Smith: Educating consumers is more important than it’s ever been. Foundation for Agriculture Executive Director Daniel Meloy says their educational materials are targeted at children, trying to close the gap between urban and rural areas even before that gap begins.
Meloy: What we do is get those into the hands of teachers and classroom volunteers, so that they can educate kids before they become detached, make sure that kids are learning all about where their food comes from before we even hit that detachment mark.
Smith: Meloy says one easy way for farmers to help educate the non-farm public is to do some school visits.
Meloy: It is really effective when kids can actually hear from a real-life farmer or rancher, hear what they do and get to meet somebody who’s actually doing that work. And, it’s even better when that farmer or rancher can come in with education resources, something like our brand-new book of the year all about soybeans called ‘Full of Beans; Henry Ford Grows a Car.’
Smith: Meloy says farmers and ranchers shouldn’t be afraid to step out and educate the non-farm public about modern agriculture. He says consumers are genuinely curious about where their food comes from.

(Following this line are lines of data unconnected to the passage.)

(* ===== verification/SyslogChecker.v ===== *)
(** * [src/acceptance-tests/cf-tls-upgrade/syslogchecker/checker.go]

    The checker deploys a syslog drain application again and again while a
    Cloud Foundry deployment is being upgraded, sends a GUID through it, takes
    it down and counts what went wrong.  The [cf] command line tool, the GUID
    generator and HTTP are interfaces; the fields the [Checker] value shares by
    reference (the error set and the counter) are a record that is passed
    along. *)
From S2P Require Import Prelude GoStrings GoPath Machine GoJson GoHttp GoRegexp GoFloat GoInt ErrorSet.

Open Scope Z_scope.

(** ** Collaborators *)

(** [cfRunner.Run(args...)]. *)
Class CFRunner (X : Type) := cf_Run : list string → M X (string * option error).
(** [GuidGenerator.Generate()]. *)
Class GuidGenerator (X : Type) := guid_Generate : M X string.

(** ** State *)

Record Checker := mkChecker { syslogAppPrefix : string; retryAfter : Z }.

(** [errors] and [iterationCount], shared by all copies of the [Checker]. *)
Record Shared := mkShared { errors : ErrorSet; iterationCount : Z }.

(** [New]: fresh shared fields. *)
Definition New (syslogAppPrefix : string) (retryAfter : Z) : Checker * Shared :=
  (mkChecker syslogAppPrefix retryAfter, mkShared ∅ 0).

Definition totalErrorThreshold : float64 := float_of_decimal 2 (-1).
Definition maxErrsPerIteration : Z := 2.

(** ** Reading logs *)

Definition address_pattern : string :=
  "ADDRESS: \|([0-9]{1,3}\.[0-9]{1,3}\.[0-9]{1,3}\.[0-9]{1,3}\:[0-9]+)\|".

Definition getSyslogAddress (output : string) : string * option error :=
  match Compile address_pattern with
  | None => ("", Some (ErrorString "error parsing regexp"))
  | Some re =>
      match FindSubmatch re output with
      | _ :: address :: _ => (address, None)
      | _ => ("", Some (ErrorString "could not parse the IP address of syslog-drain app"))
      end
  end.

Section checker.
Context {X : Type} `{CFRunner X} `{GuidGenerator X} `{Getter X}.

Definition failed (message output : string) : option error :=
  Some (ErrorString (message +:+ output)).

(** The GUID becomes part of the pattern as it is; a pattern that does not
    compile panics. *)
Definition validateDrainerGotGuid (logContents guid : string) : M X (option error) :=
  match Compile ("\[APP.*\].*" +:+ guid) with
  | None => panic "regexp: Compile"
  | Some validLogLine =>
      mret (if negb (MatchString validLogLine logContents)
            then Some (ErrorString "could not validate the guid on syslog") else None)
  end.

Definition sendGetRequestToApp (url : string) : M X (option error) :=
  r ← http_Get url;
  match r with
  | inl err => mret (Some err)
  | inr resp =>
      let '(body, err) := ReadAll resp in
      match err with
      | Some err => mret (Some err)
      | None =>
          if negb (bool_decide (StatusCode resp = StatusOK)) then
            mret (failed "error sending get request to listener app: "
                    (Sprintf_d (StatusCode resp) +:+ " - " +:+ body))
          else mret None
      end
  end.

(** ** Deploying the drain *)

Definition manifest_path : string :=
  "src/github.com/cloudfoundry-incubator/etcd-release/src/acceptance-tests/cf-tls-upgrade/syslogchecker/assets/manifest.yml".

(** [gopath] is the value of the environment variable [GOPATH]. *)
Definition setupSyslogDrainerApp (gopath name : string) : M X (option error) :=
  '(output, err) ← cf_Run ["push"; name; "-f"; filepath_Join [gopath; manifest_path]; "--no-start"];
  match err with
  | Some _ => mret (failed "syslog drainer application push failed: " output)
  | None =>
  '(output, err) ← cf_Run ["app"; name; "--guid"];
  match err with
  | Some _ =>
      mret (failed ("failed to get the guid for the app " +:+ Quote name +:+ ": ") output)
  | None =>
  '(output, err) ← cf_Run ["curl"; "/v2/apps/" +:+ output; "-X"; "PUT"; "-d";
                            single_quoted "{'diego': true}"];
  match err with
  | Some _ =>
      mret (failed ("failed to get enable diego for the app " +:+ Quote name +:+ ": ") output)
  | None =>
  '(output, err) ← cf_Run ["start"; name];
  match err with
  | Some _ => mret (failed "could not start the syslog-drainer app: " output)
  | None => mret None
  end end end end.

Definition deploySyslogAndValidate (gopath name logSpinnerApp logSpinnerAppURL : string) :
    M X (option error) :=
  err ← setupSyslogDrainerApp gopath name;
  match err with
  | Some err => mret (Some err)
  | None =>
  '(output, err) ← cf_Run ["logs"; name; "--recent"];
  match err with
  | Some _ => mret (failed "could not retrieve the logs from syslog-drainer app: " output)
  | None =>
  let '(address, err) := getSyslogAddress output in
  match err with
  | Some err => mret (Some err)
  | None =>
  '(output, err) ← cf_Run ["cups"; name +:+ "-service"; "-l"; "syslog://" +:+ address];
  match err with
  | Some _ => mret (failed "could not create the logger service: " output)
  | None =>
  '(output, err) ← cf_Run ["bind-service"; logSpinnerApp; name +:+ "-service"];
  match err with
  | Some _ => mret (failed "could not bind the logger to the application: " output)
  | None =>
  '(output, err) ← cf_Run ["restage"; logSpinnerApp];
  match err with
  | Some _ => mret (failed "could not restage the app: " output)
  | None =>
  guid ← guid_Generate;
  err ← sendGetRequestToApp (logSpinnerAppURL +:+ "/log/" +:+ guid);
  match err with
  | Some err => mret (Some err)
  | None =>
  '(output, err) ← cf_Run ["logs"; name; "--recent"];
  match err with
  | Some _ => mret (failed "could not get the logs for syslog drainer app: " output)
  | None =>
  err ← validateDrainerGotGuid output guid;
  match err with Some err => mret (Some err) | None => mret None end
  end end end end end end end end.

(** ** Taking it down *)

(** One command of [cleanup]: its failure is added to [errs]. *)
Definition cleanup_step (errs : ErrorSet) (args : list string) (message : string) : M X ErrorSet :=
  '(output, err) ← cf_Run args;
  match err with
  | Some _ => mret (Add errs (Plain (ErrorString (message +:+ output))))
  | None => mret errs
  end.

Definition cleanup (logSpinnerApp appName : string) : M X (option test_error) :=
  errs ← cleanup_step ∅ ["unbind-service"; logSpinnerApp; appName +:+ "-service"]
           "could not unbind the logger from the application: ";
  errs ← cleanup_step errs ["delete-service"; appName +:+ "-service"; "-f"]
           "could not delete the service: ";
  errs ← cleanup_step errs ["delete"; appName; "-f"; "-r"]
           "could not delete the syslog drainer app: ";
  if (0 <? Z.of_nat (size errs)) then mret (Some (Errors errs)) else mret None.

(** ** The goroutine of [Start] *)

Definition add_if (errs : ErrorSet) (err : option test_error) : ErrorSet :=
  match err with Some err => Add errs err | None => errs end.

(** The body of the [time.After(c.retryAfter)] case. *)
Definition iteration (c : Checker) (gopath logSpinnerApp logSpinnerAppURL : string) (sh : Shared) :
    M X Shared :=
  _ ← sleep (retryAfter c);
  guid ← guid_Generate;
  let syslogDrainAppName := syslogAppPrefix c +:+ "-" +:+ guid in
  err ← deploySyslogAndValidate gopath syslogDrainAppName logSpinnerApp logSpinnerAppURL;
  let errs := add_if (errors sh) (Plain <$> err) in
  err ← cleanup logSpinnerApp syslogDrainAppName;
  mret (mkShared (add_if errs err) (AddInt32 (iterationCount sh) 1)).

(** Which case [select] takes: the timer, or the channel [Stop] sends on. *)
Inductive signal := Retry | Done.

(** The loop along the cases taken; [true] once the goroutine has returned. *)
Fixpoint Start (c : Checker) (gopath logSpinnerApp logSpinnerAppURL : string)
    (signals : list signal) (sh : Shared) : M X (bool * Shared) :=
  match signals with
  | [] => mret (false, sh)
  | Done :: _ => mret (true, sh)
  | Retry :: signals =>
      sh ← iteration c gopath logSpinnerApp logSpinnerAppURL sh;
      Start c gopath logSpinnerApp logSpinnerAppURL signals sh
  end.
End checker.

(** ** The verdict *)

Definition GetIterationCount (sh : Shared) : Z := iterationCount sh.

Definition errPercent (sh : Shared) : float64 :=
  fdiv (float64_of_int (total (errors sh)))
    (fmul (float64_of_int maxErrsPerIteration) (float64_of_int (GetIterationCount sh))).

Definition threshold_error (sh : Shared) : error :=
  ErrorString ("ran " +:+ Sprintf_d (GetIterationCount sh) +:+
    " times, exceeded total error threshold of " +:+ Sprintf_v totalErrorThreshold +:+ ": " +:+
    Sprintf_v (errPercent sh)).

(** The results are [ok], the count, the ratio and the error set, which is the
    set of the state after the call. *)
Definition Check (sh : Shared) : (bool * Z * float64) * Shared :=
  if fgt (errPercent sh) totalErrorThreshold then
    (false, GetIterationCount sh, errPercent sh,
     mkShared (Add (errors sh) (Plain (threshold_error sh))) (iterationCount sh))
  else (true, GetIterationCount sh, errPercent sh, sh).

Meloy: Who’s growing it, how they’re growing it, why they’re growing it that way. When it comes down to it, we all really do share the same values. We care about the environment, we want clean water, healthy soil, we want our animals to be well cared for. It’s important for us to share the foundation’s education resources, and then to encourage conversations, so we can bridge that divide between consumers and agriculture.
Smith: Chad Smith, Washington.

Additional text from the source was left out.